I sacrificed my entire Saturday in the service of small d democracy, once again. In years past, the biennial reorganization meetings were busy in-person events, with a lot of networking, key issues raised, multiple candidates for officer positions to evaluate, and active voting by raising our color-coded credentials up for volunteers to count. These days, all business is conducted via Zoom, which is good considering how often I drowned out the sound coming from my cell phone with soupy coughing. I didn't get a shower until the lunch break, and ate food between my house district and senate district breakout meetings. In the entire day of central committee reorg, I actively voted one single time, for a minor officer role in our house district committee. For every other issue and candidate, all I had to do was be present on the call (to provide quorum), and not object during unanimous consent. I've had worse experiences with this party, that's for sure.

When I was in middle school, the bedroom I lived in, back in our ancestral home, was one that had been painted deepest, darkest green, in the hopes of keeping my then-infant brother sleeping past dawn. Blackout curtains completed the cave effect. I tolerated the color for about two years, before I started pleading with my parents to let me paint it the brightest "chalk white" they could find. I had reached my limit with the dark room. I don't remember if it was the summer before or after 8th grade, but one of those years, I went away to summer camp, and came back to find they had painted it without me. I was disappointed that I didn't get to do it, but I couldn't really be mad that they gave it to me as a fun surprise, especially since they added a unique twist. This was around 1980, and Garfield the cat was suddenly huge then. My step-dad painted a giant Garfield comic strip on the wall, like 8 feet of black art on my vivid white walls. No one else had anything like this, and I loved the crap out of it. That room stayed like that for at least 10 years, I think, until my mom decided to grow the space up a bit, and painted it a color she equated to cholesterol.

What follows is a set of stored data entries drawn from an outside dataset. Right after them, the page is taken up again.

(* ===== verification/Scheduler.v ===== *)
(** [internal/certificate/scheduler.go] and [runAutomatic] of [automatic.go]: when
    a certificate is renewed, how long a failure waits, the worker's loop, and the
    start and stop of the worker. *)
From S2P Require Import Prelude GoStrings Domain Sanitize X509 CertState.

(** ** [float64]

    IEEE binary64 of [SpecFloat], rounded to nearest even.  The multiplications
    are not fused with the additions, as on amd64. *)
Abbreviation f64 := spec_float.
Definition fadd : f64 → f64 → f64 := SFadd 53 1024.
Definition fsub : f64 → f64 → f64 := SFsub 53 1024.
Definition fmul : f64 → f64 → f64 := SFmul 53 1024.
Definition flt (a b : f64) : bool := SFltb a b.
Definition of_int (z : Z) : f64 := binary_normalize 53 1024 z 0 false.
Definition one_tenth : f64 := SFdiv 53 1024 (of_int 1) (of_int 10).
(** [int64(f)]: towards zero; out of range is the value amd64 gives. *)
Definition to_int64 (f : f64) : Z :=
  match f with
  | S754_zero _ => 0
  | S754_finite s m e =>
    let v := if 0 <=? e then Z.pos m * 2 ^ e else Z.pos m / 2 ^ (- e) in
    let v := if s then - v else v in
    if (min_int64 <=? v) && (v <=? max_int64) then v else min_int64
  | _ => min_int64
  end.

(** ** The instant and the delays *)

Definition clamp_unit (x : f64) : f64 :=
  let x := if flt x (of_int 0) then of_int 0 else x in
  if flt (of_int 1) x then of_int 1 else x.
Definition RenewalAt (notAfter : Time) (lead : Duration) (jitterFraction random : f64) : Time :=
  let lead := if lead <? 0 then 0 else lead in
  let jitterFraction := clamp_unit jitterFraction in
  let random := clamp_unit random in
  let offset := fmul (fmul (fsub (fmul random (of_int 2)) (of_int 1)) jitterFraction) (of_int lead) in
  let when := notAfter - lead + to_int64 offset in
  if negb (when <? notAfter) then notAfter - second else when.

(** The loop of [Backoff]; [i] rounds are left. *)
Fixpoint backoff_loop (i : nat) (delay maximum : Duration) : Duration :=
  match i with
  | O => if maximum <? delay then maximum else delay
  | S i' =>
    if delay <? maximum then
      if Z.quot maximum 2 <? delay then maximum else backoff_loop i' (wrap64 (delay * 2)) maximum
    else if maximum <? delay then maximum else delay
  end.
Definition Backoff (attempt : Z) (base maximum : Duration) : Duration :=
  let attempt := if attempt <? 0 then 0 else attempt in
  let base := if base <=? 0 then second else base in
  let maximum := if maximum <? base then base else maximum in
  backoff_loop (Z.to_nat attempt) base maximum.

Definition jitterBackoff (delay maximum : Duration) (fraction random : f64) : Duration :=
  let fraction := clamp_unit fraction in
  let random := clamp_unit random in
  let factor := fadd (fsub (of_int 1) fraction) (fmul (fmul (of_int 2) fraction) random) in
  let result := to_int64 (fmul (of_int delay) factor) in
  if maximum <? result then maximum else result.

(** ** The worker *)

Record Scheduler := mkScheduler {
  s_automatic : bool;
  s_lead : Duration;
  s_baseBackoff : Duration;
  s_maxBackoff : Duration;
  s_jitter : f64
}.
Definition NewScheduler (lead : Duration) : Scheduler :=
  mkScheduler false (if lead <=? 0 then 30 * 24 * hour else lead) minute (6 * hour) one_tenth.
Definition NewAutomaticScheduler : Scheduler :=
  let s := NewScheduler 0 in mkScheduler true (s_lead s) (s_baseBackoff s) (s_maxBackoff s) (s_jitter s).

(** What the worker calls: the repository, [renew], the clock, the random source,
    the logger, [ctx.Err() != nil] and a timer, whose answer is false when the
    context ended first. *)
Class SchedulerWorld (W : Type) := {
  sw_Load : M W (Metadata * option gerror);
  sw_Save : Metadata → M W (option gerror);
  sw_renew : M W (Metadata * option gerror);
  sw_now : M W Time;
  sw_Float64 : M W f64;
  sw_logf : Duration → string → M W unit;
  sw_ended : M W bool;
  sw_timer : Duration → M W bool
}.

Section Worker.
Context {UT : UnicodeTables} {W : Type} {SW : SchedulerWorld W}.
Variable s : Scheduler.

Definition waitScheduler (d : Duration) : M W bool := sw_timer (if d <? 0 then 0 else d).

(** One round of [runAutomatic], from the call of [renew] to the end of the wait:
    the next attempt, or [None] for a return. *)
Definition automatic_round (attempt : Z) : M W (option Z) :=
  let* r := sw_renew in
  let* ended := sw_ended in
  if ended then ret None
  else
    let* next := (match r.2 with
      | Some e =>
        let* random := sw_Float64 in
        let delay := jitterBackoff (Backoff attempt (s_baseBackoff s) (s_maxBackoff s)) (s_maxBackoff s) (s_jitter s) random in
        let* _ := sw_logf delay (sanitizeCertificateError (Some e)) in
        ret (delay, attempt + 1)
      | None => ret (30 * second, 0)
      end) in
    let* go := waitScheduler next.1 in
    ret (if go then Some next.2 else None).
(** The loop; [true] for a return, [false] when the fuel, a number of rounds, ran
    out. *)
Fixpoint runAutomatic (rounds : nat) (attempt : Z) : M W bool :=
  match rounds with
  | O => ret false
  | S rounds' =>
    let* ended := sw_ended in
    if ended then ret true
    else
      let* next := automatic_round attempt in
      match next with Some a => runAutomatic rounds' a | None => ret true end
  end.

(** One round of the loop of [run]. *)
Definition scheduled_round (attempt : Z) : M W (option Z) :=
  let* l := sw_Load in
  match l with
  | (_, Some _) =>
    let* go := waitScheduler (Backoff attempt (s_baseBackoff s) (s_maxBackoff s)) in
    ret (if go then Some (attempt + 1) else None)
  | (meta, None) =>
    if bool_decide (M_Mode meta = ManualMode) || bool_decide (M_State meta = Unconfigured) then
      let* go := waitScheduler hour in ret (if go then Some 0 else None)
    else
      let* random := sw_Float64 in
      let* now := sw_now in
      let delay := RenewalAt (M_NotAfter meta) (s_lead s) (s_jitter s) random - now in
      let* go := (if 0 <? delay then waitScheduler delay else ret true) in
      if negb go then ret None
      else
        let* u := sw_renew in
        match u with
        | (_, None) => ret (Some 0)
        | (_, Some e) =>
          let attempt := attempt + 1 in
          let meta := meta_set_error (sanitizeCertificateError (Some e)) meta in
          let* now := sw_now in
          let* _ := (if M_NotAfter meta + Z.quot (- s_lead s) 4 <? now
                     then let* _ := sw_Save (meta_set_state Degraded meta) in ret tt else ret tt) in
          let* go := waitScheduler (Backoff (attempt - 1) (s_baseBackoff s) (s_maxBackoff s)) in
          ret (if go then Some attempt else None)
        end
  end.
Fixpoint run_scheduled (rounds : nat) (attempt : Z) : M W bool :=
  match rounds with
  | O => ret false
  | S rounds' =>
    let* next := scheduled_round attempt in
    match next with Some a => run_scheduled rounds' a | None => ret true end
  end.
Definition scheduler_run (rounds : nat) : M W bool :=
  if s_automatic s then runAutomatic rounds 0 else run_scheduled rounds 0.
End Worker.

(** ** The delays are what they should be *)

Lemma wrap64_id z : min_int64 <= z <= max_int64 → wrap64 z = z.
Proof. unfold wrap64, min_int64, max_int64. intros. rewrite Z.mod_small; lia. Qed.
Lemma backoff_loop_spec i delay maximum :
  0 < delay <= maximum → maximum <= max_int64 →
  backoff_loop i delay maximum = Z.min maximum (delay * 2 ^ Z.of_nat i).
Proof.
  revert delay. induction i as [|i IH]; intros delay Hd Hm; cbn [backoff_loop].
  - destruct (Z.ltb_spec maximum delay); lia.
  - rewrite Nat2Z.inj_succ, Z.pow_succ_r by lia.
    assert (1 <= 2 ^ Z.of_nat i) by (pose proof (Z.pow_pos_nonneg 2 (Z.of_nat i)); lia).
    destruct (Z.ltb_spec delay maximum); [|destruct (Z.ltb_spec maximum delay); nia].
    rewrite Z.quot_div_nonneg by lia. destruct (Z.ltb_spec (maximum / 2) delay).
    + assert (maximum <= 2 * delay) by zdiv. nia.
    + assert (delay * 2 <= maximum) by zdiv. rewrite wrap64_id by (unfold min_int64; lia). rewrite IH by lia. f_equal. ring.
Qed.
(** C37. The backoff of the n-th attempt is exactly [base * 2^n], cut at the
    maximum, whatever the attempt: the doubling of the 64-bit duration never
    overflows, because the loop compares with half the maximum first. *)
Theorem Backoff_spec attempt base maximum :
  base <= max_int64 → maximum <= max_int64 →
  Backoff attempt base maximum =
    let b := if base <=? 0 then second else base in
    Z.min (Z.max maximum b) (b * 2 ^ Z.max 0 attempt).
Proof.
  intros Hb Hm. unfold Backoff. cbv zeta. set (b := if base <=? 0 then second else base).
  assert (0 < b <= max_int64) as Hb' by (unfold b; destruct (Z.leb_spec base 0); unfold max_int64, second, millisecond in *; lia).
  replace (if maximum <? b then b else maximum) with (Z.max maximum b) by (destruct (Z.ltb_spec maximum b); lia).
  replace (if attempt <? 0 then 0 else attempt) with (Z.max 0 attempt) by (destruct (Z.ltb_spec attempt 0); lia).
  rewrite backoff_loop_spec by lia. by rewrite Z2Nat.id by lia.
Qed.

Lemma RenewalAt_before notAfter lead jitter random : RenewalAt notAfter lead jitter random < notAfter.
Proof.
  unfold RenewalAt. set (when := _ - _ + _). destruct (Z.ltb_spec when notAfter); cbn [negb]; [done|].
  unfold second, millisecond. lia.
Qed.
Lemma jitterBackoff_le delay maximum fraction random : jitterBackoff delay maximum fraction random <= maximum.
Proof. unfold jitterBackoff. match goal with |- (if ?b <? ?c then _ else _) <= _ => destruct (Z.ltb_spec b c) end; lia. Qed.

(** ** Start and stop

    A worker's context ends by [Stop] or with its parent; [done] is closed when the
    worker has returned.  A call of [Stop] captures the worker at its beginning
    and gives it up at its end; the mutex is free in between. *)
Module Lifecycle.

Record state := mkState {
  st_cancel : option nat;         (** [s.cancel] and [s.done]: the worker's number *)
  st_running : gset nat;          (** workers that have not returned *)
  st_ended : gset nat;            (** workers whose context has ended *)
  st_stops : gmap nat nat;        (** calls of [Stop] that wait, and their worker *)
  st_next : nat
}.
Definition initial : state := mkState None ∅ ∅ ∅ 0.

Definition Scheduler_Start (s : state) : option gerror * state :=
  match st_cancel s with
  | Some _ => (Some (Errorf "renewal scheduler already running"), s)
  | None => (None, mkState (Some (st_next s)) ({[st_next s]} ∪ st_running s) (st_ended s) (st_stops s) (S (st_next s)))
  end.
(** The two parts of [Stop]. *)
Definition stop_call (call : nat) (s : state) : state :=
  match st_cancel s with
  | None => s
  | Some n => mkState (st_cancel s) (st_running s) ({[n]} ∪ st_ended s) (<[call := n]> (st_stops s)) (st_next s)
  end.
Definition stop_done (call : nat) (s : state) : state :=
  mkState None (st_running s) (st_ended s) (delete call (st_stops s)) (st_next s).
Definition stop_timeout (call : nat) (s : state) : state :=
  mkState (st_cancel s) (st_running s) (st_ended s) (delete call (st_stops s)) (st_next s).

Inductive event : Type :=
| EStart
| EStop (call : nat)
| EDone (call : nat)       (** [<-done] in a call of [Stop] *)
| ETimeout (call : nat)    (** [<-ctx.Done()] in a call of [Stop] *)
| EParent (worker : nat)   (** the parent's context ends *)
| EReturn (worker : nat).
Definition lifecycle_step (s : state) (e : event) : option state :=
  match e with
  | EStart => Some (Scheduler_Start s).2
  | EStop c => if bool_decide (st_stops s !! c = None) then Some (stop_call c s) else None
  | EDone c =>
    match st_stops s !! c with
    | Some n => if bool_decide (n ∈ st_running s) then None else Some (stop_done c s)
    | None => None
    end
  | ETimeout c => if bool_decide (is_Some (st_stops s !! c)) then Some (stop_timeout c s) else None
  | EParent n => Some (mkState (st_cancel s) (st_running s) ({[n]} ∪ st_ended s) (st_stops s) (st_next s))
  | EReturn n => if bool_decide (n ∈ st_running s ∩ st_ended s)
                 then Some (mkState (st_cancel s) (st_running s ∖ {[n]}) (st_ended s) (st_stops s) (st_next s)) else None
  end.
Fixpoint run (s : state) (es : list event) : option state :=
  match es with
  | [] => Some s
  | e :: es' => match lifecycle_step s e with Some s' => run s' es' | None => None end
  end.
(** No two calls of [Stop] at once: [app.go] has one, in a deferred function. *)
Definition lone_stop (s : state) (e : event) : bool :=
  match e with EStop _ => bool_decide (st_stops s = ∅) | _ => true end.
Fixpoint lone_stops (s : state) (es : list event) : bool :=
  match es with
  | [] => true
  | e :: es' => lone_stop s e && match lifecycle_step s e with Some s' => lone_stops s' es' | None => true end
  end.

Record state_ok (s : state) : Prop := {
  so_running : ∀ n, n ∈ st_running s → st_cancel s = Some n;
  so_stops : ∀ c n, st_stops s !! c = Some n → st_cancel s = Some n ∧ st_stops s = {[c := n]};
  so_next : ∀ n, st_cancel s = Some n → (n < st_next s)%nat
}.
Lemma delete_lone c n (m : gmap nat nat) : m = {[c := n]} → delete c m = ∅.
Proof. intros ->. apply delete_singleton_eq. Qed.
Lemma lifecycle_step_ok s e s' : state_ok s → lone_stop s e = true → lifecycle_step s e = Some s' → state_ok s'.
Proof.
  intros [Hr Hs Hn] Hl. destruct e as [|c|c|c|n|n]; cbn [lifecycle_step lone_stop] in *.
  - unfold Scheduler_Start. destruct (st_cancel s) as [n|] eqn:Hc; intros [= <-]; [by split; rewrite ?Hc|].
    assert (st_running s = ∅) as Hr0. { apply set_eq. intros n. split; [|set_solver]. intros H%Hr. done. }
    split; cbn.
    + intros n. rewrite Hr0. set_solver.
    + intros c n Hcn. by apply Hs in Hcn as [? _].
    + intros n [= <-]. lia.
  - apply bool_decide_eq_true in Hl. case_bool_decide as Hc; [|done]. intros [= <-]. unfold stop_call.
    destruct (st_cancel s) as [n|] eqn:Hcn; [|by split; rewrite ?Hcn]. rewrite Hl. split; cbn.
    + done.
    + intros c' n'. rewrite insert_empty, lookup_singleton_Some. intros [<- <-]. done.
    + done.
  - destruct (st_stops s !! c) as [n|] eqn:Hc; [|done]. case_bool_decide as Hrun; [done|]. intros [= <-].
    apply Hs in Hc as [Hcn Hone]. split; cbn.
    + intros n' Hn'. apply Hr in Hn' as Hn''. congruence.
    + intros c' n'. rewrite (delete_lone _ _ _ Hone). done.
    + done.
  - case_bool_decide as Hc; [|done]. destruct Hc as [n Hc]. intros [= <-]. apply Hs in Hc as [Hcn Hone].
    split; cbn; [done| |done]. intros c' n'. by rewrite (delete_lone _ _ _ Hone).
  - intros [= <-]. by split.
  - case_bool_decide; [|done]. intros [= <-]. split; cbn; [set_solver|done..].
Qed.
Lemma lifecycle_run_ok s es s' : state_ok s → lone_stops s es = true → run s es = Some s' → state_ok s'.
Proof.
  revert s. induction es as [|e es IH]; intros s Hok Hl H; [by injection H as <-|].
  cbn [lone_stops run] in *. destruct (lifecycle_step s e) as [s1|] eqn:E; [|done]. apply andb_true_iff in Hl as [Hl1 Hl2].
  eapply IH; [by eapply lifecycle_step_ok|done..].
Qed.
Lemma initial_ok : state_ok initial.
Proof. by split. Qed.

(** C38. Whatever starts, stops, time-outs and ends of contexts happen, as long as
    no two calls of [Stop] overlap, at most one renewal worker runs, and it is the
    one the next [Stop] will end. *)
Theorem one_worker es s a b :
  run initial es = Some s → lone_stops initial es = true → a ∈ st_running s → b ∈ st_running s →
  a = b ∧ st_cancel s = Some a.
Proof.
  intros H Hl Ha Hb. destruct (lifecycle_run_ok _ _ _ initial_ok Hl H) as [Hr _ _].
  apply Hr in Ha, Hb. split; [congruence|done].
Qed.

(** When two calls of [Stop] overlap, the slower one forgets a worker that was
    started after the faster one returned: two workers run then, and no [Stop] ends
    the first. *)
Theorem stale_stop_forgets_worker :
  ∃ s, run initial [EStart; EStop 1; EStop 2; EReturn 0; EDone 1; EStart; EDone 2; EStart] = Some s
    ∧ st_running s = {[ 1%nat; 2%nat ]} ∧ st_ended s = {[ 0%nat ]} ∧ st_cancel s = Some 2%nat.
Proof. eexists. split; [reflexivity|]. repeat split; vm_compute; reflexivity. Qed.
End Lifecycle.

When we first moved into this house, every room was the same antique white. The contractor who fixed up this former rental just got a couple five-gallon buckets of it and covered everything. I experimented with colors I'd never tried before to get rid of the relentless white. A pale blue living room. A seafoam green bathroom. A freaking lilac craft room! But my bedroom was sort of something we had tried before. I wanted a neutral taupe, and I let Mr S-P pick it out. I think he came home with something called "mushroom." It was fine, but it really did end up being another dark cave. Now that I'm past a lot of my hide-in-my-room medical issues (not coming back knock on wood), I'm making almost as extreme of a trajectory change as that summer of 1980. I'm looking at colors like "warm milk," and "halogen." The lightest colors look better in the weird light of my ceiling fan. No decisions until I see it in different angles of sunlight.

As of right now, I'm not planning on a comic strip mural. I reserve the right to change my mind.